Fondacao de Serralves
Without a doubt, the artistic genre that has undergone the most radical transformations in recent decades is sculpture. In the ’60s and ’70s, these metamorphoses were formal in nature and they contributed to what became known as the “expansion of the sculptural field.” In the ’80s and early ’90s, on the other hand, it was sculpture’s role as public art, its relation to social spaces, and to everyday life that was the object of debate.
Because the revolutionary and utopian visions of the avant-garde have yet to be fulfilled, it is necessary to raise the question of sculpture’s place once again. It is this question that Dan Cameron lucidly addressed in “Threshold: Ten American Sculptors,” an exhibition of work by the youngest generation of American artists. For these artists, the “extension” of the sculptural field cannot be resolved simply by adding new “nonsites.” In effect, it seems that no site—no matter how strange, marginal, or borderline—remains that has not already been invaded by sculpture. It seems that, rather than attempting to transcend the boundary between art and life, the place from which sculpture may most effectively exercise its symbolic power is on the border between the two.
The Fundação de Serralves is surely the best of all possible places to mount such an exhibition, given the palace’s own architectural rhetoric; it was a private palace at the turn of the century and was recently converted into a public cultural foundation. Surrounded by a series of ravishing gardens—from the Baroque to the Romantic—and farmland, this palace seems to embrace the distance that separates heaven from earth, public from private, and utopia from reality.

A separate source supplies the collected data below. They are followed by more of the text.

(* ===== verification/Stonith.v ===== *)
(** * Node fencing (pkg/stonith: stonith.go, ipmi.go, cloud.go, noop.go, sbd.go)

    Agents that power a node off and confirm it, and the chain that tries one
    after the other.  What the agents act on (the ipmitool program, the power
    interfaces of clouds, a power controller, a shared mailbox) are classes over
    a type of worlds [W] that every call may change, with nothing assumed of
    them; so are the clock, the context and Unicode case folding.  The mailbox
    file of sbd.go is in [StonithSbd]. *)
From S2P Require Import Prelude.
Local Open Scope Z_scope.

(** ** What the agents use *)

(** [E] is the type of the errors of the backends. *)
Class Env (W : Type) := { ctx_Err : W -> bool; time_Now : W -> Z }.

Class CaseFold := { strings_ToLower : string -> string; strings_EqualFold : string -> string -> bool }.

Class ipmiRunner (W E : Type) := {
  lookPath : W -> option E;
  ipmi_run : W -> list string -> list string -> W * (string * option E);
}.

Class EC2Client (W E : Type) := {
  StopInstance : W -> string -> W * option E;
  InstanceState : W -> string -> W * (string * option E);
}.

Class AzureClient (W E : Type) := {
  PowerOffVM : W -> string -> string -> W * option E;
  VMPowerState : W -> string -> string -> W * (string * option E);
}.

Inductive PowerState := PoweredOn | PoweredOff.

#[export] Instance PowerState_eq_dec : EqDecision PowerState.
Proof. solve_decision. Defined.

Class SBDDevice (W E : Type) := {
  WriteSlot : W -> string -> string -> W * option E;
  ReadSlot : W -> string -> W * (string * option E);
}.

(** ** Errors and confirmations *)

(** The errors of the package; a chain that failed lists the reason of each
    level with its agent, and the context's where it was aborted. *)
Inductive fence_error (E : Type) :=
  | ErrNotConfirmed
  | ErrNoAgents
  | ErrEmptyTarget
  | ErrTargetMismatch
  | ErrBackend (e : E)
  | ErrContext
  | ErrAllLevels (attempts : list (option string * fence_error E)).
Arguments ErrNotConfirmed {E}.
Arguments ErrNoAgents {E}.
Arguments ErrEmptyTarget {E}.
Arguments ErrTargetMismatch {E}.
Arguments ErrBackend {E} _.
Arguments ErrContext {E}.
Arguments ErrAllLevels {E} _.

Class PowerController (W E : Type) := {
  PowerOff : W -> string -> W * option (fence_error E);
  State : W -> string -> W * (PowerState * option (fence_error E));
}.

Record Confirmation := mkConfirmation { Target : string; Agent : string; Method : string; At : Z }.

(** A result of [Fence]: a confirmation or nil, and an error or nil. *)
Definition fence_result (E : Type) : Type := option Confirmation * option (fence_error E).

Record FencingAgent (W E : Type) := mkAgent {
  Name : string;
  Fence : W -> string -> W * fence_result E;
  IsFenced : W -> string -> W * (bool * option (fence_error E));
}.
Arguments mkAgent {W E} _ _ _.
Arguments Name {W E} _.
Arguments Fence {W E} _ _ _.
Arguments IsFenced {W E} _ _ _.

Section stonith.
Context {W E : Type} `{!Env W}.

(** ** Agents *)

(** Every agent ends like this: ask whether the target is fenced and confirm. *)
Definition confirm (isFenced : W -> string -> W * (bool * option (fence_error E))) (name method : string) (w : W) (target : string) : W * fence_result E :=
  let '(w, (fenced, err)) := isFenced w target in
  match err with
  | Some e => (w, (None, Some e))
  | None => if fenced : bool then (w, (Some (mkConfirmation target name method (time_Now w)), None)) else (w, (None, Some ErrNotConfirmed))
  end.

Record IPMIConfig := mkIPMI { Host : string; Username : string; Password : string; Interface : string }.

Section ipmi.
Context `{!CaseFold, !ipmiRunner W E}.

Definition powerArgs (cfg : IPMIConfig) (verb : string) : list string :=
  ["-I"; Interface cfg; "-H"; Host cfg; "-U"; Username cfg; "-E"; "chassis"; "power"; verb].

Definition powerEnv (cfg : IPMIConfig) : list string := [("IPMI_PASSWORD=" +:+ Password cfg)].

(** [strings.Contains] *)
Fixpoint Contains (s sub : string) : bool :=
  String.prefix sub s || match s with EmptyString => false | String _ s' => Contains s' sub end.
(* ===== verification/FedTopologySpec.v ===== *)
(** * Federation topologies are what their pattern promises

    The edges of each pattern, how many there are, that they connect all cells
    and, for the trees, that none has a way around it; and the theorem that
    what [Build] returns is such a graph and passes [Validate]. *)
From S2P Require Import Prelude.
From S2P Require Import FedTopology.
From S2P Require Import FedGraph.
Local Open Scope Z_scope.

(** ** Counting edges *)

(** An edge with its smaller cell first. *)
Definition norm (e : string * string) : string * string := if decide (slt e.1 e.2) then e else (e.2, e.1).

Lemma norm_linked a b u v : slt a b -> norm (u, v) = (a, b) <-> (u, v) = (a, b) \/ (u, v) = (b, a).
Proof.
  intros Hab. unfold norm. simpl. case_decide as Hd; [split; [auto|]; intros [?|[= -> ->]]; [done|exfalso; by eapply slt_asym]|].
  split; [intros [= -> ->]; by right|]. by intros [[= -> ->]|[= -> ->]].
Qed.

The dynamic between interior and exterior was the fundamental tension explored in this show, and it was this tension that Cameron asked the artists he selected to address. With greater or lesser success, the artists produced a series of pieces that, if they did not elude the already academicized concept of the site-specific, also did not limit themselves to engaging the history of the place or the country. Thus, with the exception of a few knowing winks to the very well-informed viewer—for example, the piece that Tony Feher placed in the garden comprising “typically Portuguese” trash cans, or Millie Wilson’s piece that referred to the private life of one of the palace’s previous inhabitants—the various sculptures seemed divorced from any specific cultural references. Three of the most suggestive works were Daniel Oates’ sculpture—an ironic sublation of the interior/exterior dialectic—Meyer Vaisman’s My Parent’s Closet, 1995, placed in one of the gardens and definitely one of the best pieces he has ever created; and, most especially, Kristin Oppenheim’s identical interior and exterior audio and video installations. The exquisite poetic sensitivity of Oppenheim’s work encouraged us to wander through the house and garden, to surrender to a place marked by that unmistakable saudade (yearning) that is the Portuguese form of melancholy.
Translated from the Spanish by Vincent Martin.